Yanagihara (The People in the Trees, 2013) takes the still-bold leap of writing about characters who don’t share her background; in addition to being male, JB is African-American, Malcolm has a black father and white mother, Willem is white, and “Jude’s race was undetermined”—deserted at birth, he was raised in a monastery and had an unspeakably traumatic childhood that’s revealed slowly over the course of the book. Two of them are gay, one straight and one bisexual. There isn’t a single significant female character, and for a long novel, there isn’t much plot.
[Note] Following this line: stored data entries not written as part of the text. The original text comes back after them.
Lemma sb_allocate_ok s :
  sb_ok s -> sb_ok (sb_allocate C6_SIZE s).2 /\
  ((sb_allocate C6_SIZE s).1 < 0 /\ (sb_allocate C6_SIZE s).2 = s \/
   (sb_allocate C6_SIZE s).1 = Z.of_nat (sb_tail s) /\
   sb_tail (sb_allocate C6_SIZE s).2 = ((sb_tail s + 1) mod 32)%nat).
Proof.
  intros Hs. pose proof (sb_allocate_wf C6_SIZE s (sk_wf _ Hs)) as Hwf. revert Hwf.
  unfold sb_allocate. destruct (sb_is_full _ s); simpl; [intros _; split; [done|left; split; [lia|done]]|].
  intros Hwf. split; [|by right]. destruct Hs as [_ He Hr Hf].
  split; simpl; [exact Hwf| |done|done]. apply Forall_insert; [done|].
  split; [fits_const|]. split; [fits_const|]. unfold reg_ok; simpl; lia.
Qed.

Lemma sb_update_ok s i e :
  sb_ok s -> sb_valid e = sb_valid (sb_entries s !!! i) ->
  sb_trans_id e = sb_trans_id (sb_entries s !!! i) -> entry_fine e ->
  sb_ok { s with sb_entries := <[i := e]> (sb_entries s) }.
Proof.
  intros Hs Hv Ht He. split; [apply sb_update_wf; [apply Hs|done|done|apply He]| |apply Hs|apply Hs].
  simpl. apply Forall_insert; [apply Hs|done].
Qed.

(** A write through [operator[]] that keeps what identifies the entry. *)
Definition keeps_entry (f : SBEntry -> SBEntry) : Prop :=
  forall e, sb_valid (f e) = sb_valid e /\ sb_trans_id (f e) = sb_trans_id e /\
    (entry_fine e -> entry_fine (f e)).

Lemma sb_set_entry_ok s idx f : keeps_entry f -> sb_ok s -> sb_ok (sb_set_entry idx f s).
Proof.
  intros Hf Hs. unfold sb_set_entry. set (i := Z.to_nat idx).
  destruct (sb_entries s !! i) as [e|] eqn:Ei.
  - rewrite (list_alter_insert f i e) by done. destruct (Hf e) as (Ev & Et & He).
    pose proof (list_lookup_total_correct _ _ _ Ei) as El.
    apply sb_update_ok; [done|by rewrite El..|]. apply He. by apply (Forall_lookup_1 _ _ _ _ (sk_entries _ Hs) Ei).
  - assert (alter f i (sb_entries s) = sb_entries s) as ->; [|by destruct s].
    apply list_eq. intros j. destruct (decide (i = j)) as [<-|].
    + by rewrite list_lookup_alter_eq, Ei.
    + by rewrite list_lookup_alter_ne.
Qed.

Lemma sb_complete_ok s idx v rd : reg_ok rd -> sb_ok s -> sb_ok (sb_complete C6_SIZE idx v rd s).
Proof.
  intros Hd Hs. unfold sb_complete. destruct (Z.ltb_spec idx 0); [done|].
  destruct (Z.leb_spec (Z.of_nat C6_SIZE) idx) as [|L]; [done|]. simpl.
  apply sb_update_ok; [done..|]. pose proof (sb_entry_fine s (Z.to_nat idx) Hs ltac:(unfold C6_SIZE in L; lia)) as (Hp & _).
  split; [exact Hp|]. simpl. split; [apply wrap_fits; lia|].
  rewrite wrap_small by (unfold reg_ok, fits in *; lia). done.
Qed.

Lemma sb_retire_ok s : sb_ok s -> sb_ok (sb_retire C6_SIZE s).
Proof.
  intros Hs. pose proof (sb_retire_wf C6_SIZE s (sk_wf _ Hs)) as Hwf. revert Hwf.
  pose proof (sb_entry_fine s _ Hs (sb_head_lt s Hs)) as He.
  unfold sb_retire. destruct (sb_is_empty s); [done|]. intros Hwf.
  split; simpl; [exact Hwf| |apply Hs|apply Hs]. apply Forall_insert; [apply Hs|exact He].
Qed.

Lemma clobber_clear_ok x : cl_busy (clobber_clear x) = true -> 0 <= cl_trans_id (clobber_clear x) < 32.
Proof. done. Qed.

Lemma clobbers_clear_ok l : clobbers_ok (clobber_clear <$> l).
Proof. apply Forall_fmap, Forall_true. exact clobber_clear_ok. Qed.

Lemma sb_flush_ok s : sb_ok s -> sb_ok (sb_flush s).
Proof.
  intros Hs. split.
  - apply sb_flush_wf; [unfold C6_SIZE; lia|apply Hs].
  - simpl. apply Forall_fmap. by apply (list.Forall_impl _ _ _ (sk_entries _ Hs)).
  - apply clobbers_clear_ok.
  - apply clobbers_clear_ok.
Qed.

Lemma sb_set_rd_ok s l : length l = 32%nat -> clobbers_ok l -> sb_ok s -> sb_ok { s with rd_clobber := l }.
Proof. intros Hl Hc [[] He Hr Hf]. split; [split|..]; done. Qed.
Lemma sb_set_fp_ok s l : length l = 32%nat -> clobbers_ok l -> sb_ok s -> sb_ok { s with fp_clobber := l }.
Proof. intros Hl Hc [[] He Hr Hf]. split; [split|..]; done. Qed.

Lemma clobber_commit_ok idx rd l :
  clobbers_ok l -> clobbers_ok (clobber_commit idx rd l) /\ length (clobber_commit idx rd l) = length l.
Proof.
  intros Hl. unfold clobber_commit. cbv zeta. case_match; [|done].
  split; [apply Forall_insert; [done|apply clobber_clear_ok]|apply length_insert].
Qed.

(** A branch that was allocated last has nothing younger: the squash is empty. *)
Lemma flush_newest s idx :
  0 <= idx < 32 -> sb_tail s = ((Z.to_nat idx + 1) mod 32)%nat ->
  sb_flush_speculative C6_SIZE idx s = Some s.
Proof.
  intros Hi Ht. unfold sb_flush_speculative. rewrite (proj2 (Z.ltb_ge _ _)) by lia.
  rewrite (proj2 (Z.leb_gt _ _)) by (unfold C6_SIZE; lia). cbn [orb]. cbv zeta.
  change ((Z.to_nat idx + 1) mod C6_SIZE)%nat with ((Z.to_nat idx + 1) mod 32)%nat.
  rewrite <-Ht. cbn [sb_squash_loop]. rewrite Nat.eqb_refl. by destruct s.
Qed.

(** ** The store buffer *)

Lemma add_store_ok a d sz t b : stb_ok b -> stb_ok (add_store C6_SPEC a d sz t b).2.
Proof.
  intros [Hs Hc]. pose proof (ring_count _ _ _ _ _ Hs). unfold add_store.
  case (Nat.eqb_spec (spec_count b) C6_SPEC); [done|]. intros Hn. split; simpl; eauto with ring.
Qed.

Lemma commit_store_ok b : stb_ok b -> stb_ok (commit_store C6_SPEC C6_COMMIT b).2.
Proof.
  intros [Hs Hc]. pose proof (ring_count _ _ _ _ _ Hc). unfold commit_store.
  case (Nat.eqb_spec (spec_count b) 0); [done|]. intros Hn.
  case (Nat.eqb_spec (commit_count b) C6_COMMIT); [done|]. intros Hf. split; rcbn; [|eauto with ring].
  destruct (spec_count b) as [|n]; [done|]. rcbn. eauto with ring.
Qed.

Lemma drain_loop_ok fuel b :
  stb_ok b -> stb_ok (drain_loop C6_COMMIT fuel b).2 /\
  ((drain_loop C6_COMMIT fuel b).1 = None \/ (commit_count (drain_loop C6_COMMIT fuel b).2 < commit_count b)%nat) /\
  (commit_count (drain_loop C6_COMMIT fuel b).2 <= commit_count b)%nat.
Proof.
  revert b. induction fuel as [|fuel IH]; intros b Hb; [simpl; split_and!; [done|by left|lia]|].
  cbn [drain_loop]. destruct (Nat.ltb_spec 0 (commit_count b)) as [Hn|Hn]; [|simpl; split_and!; [done|by left|lia]].
  assert (stb_ok (drain_pop C6_COMMIT b).2) as Hp.
  { destruct Hb as [Hs Hc]. split; unfold drain_pop; rcbn; [done|].
    destruct (commit_count b) as [|n]; [lia|]. rcbn. eauto with ring. }
  assert (commit_count (drain_pop C6_COMMIT b).2 = pred (commit_count b)) as Ec by done.
  destruct (drain_pop C6_COMMIT b) as [e b']. simpl in Hp, Ec.
  destruct (sbe_valid e); [simpl; split_and!; [done|right; lia|lia]|].
  destruct (IH b' Hp) as (H1 & H2 & H3). split_and!; [done| |lia].
  destruct H2; [by left|right; lia].
Qed.

Lemma drain_one_ok b :
  stb_ok b -> stb_ok (drain_one C6_COMMIT b).2 /\
  ((drain_one C6_COMMIT b).1 = None \/ (commit_count (drain_one C6_COMMIT b).2 < commit_count b)%nat).
Proof. intros Hb. by destruct (drain_loop_ok (S (commit_count b)) b Hb) as (? & ? & _). Qed.

Lemma stb_flush_speculative_ok b : stb_ok b -> stb_ok (stb_flush_speculative b).
Proof.
  intros [Hs Hc]. split; simpl; [|done]. destruct Hs. unfold C6_SPEC in *.
  split; [by rewrite length_fmap|lia|lia|]. done.
Qed.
There aren’t even many markers of what’s happening in the outside world; Jude moves to a loft in SoHo as a young man, but we don’t see the neighborhood change from gritty artists’ enclave to glitzy tourist destination. What we get instead is an intensely interior look at the friends’ psyches and relationships, and it’s utterly enthralling. The four men think about work and creativity and success and failure; they cook for each other, compete with each other and jostle for each other’s affection. JB bases his entire artistic career on painting portraits of his friends, while Malcolm takes care of them by designing their apartments and houses. When Jude, as an adult, is adopted by his favorite Harvard law professor, his friends join him for Thanksgiving in Cambridge every year. And when Willem becomes a movie star, they all bask in his glow. Eventually, the tone darkens and the story narrows to focus on Jude as the pain of his past cuts deep into his carefully constructed life.  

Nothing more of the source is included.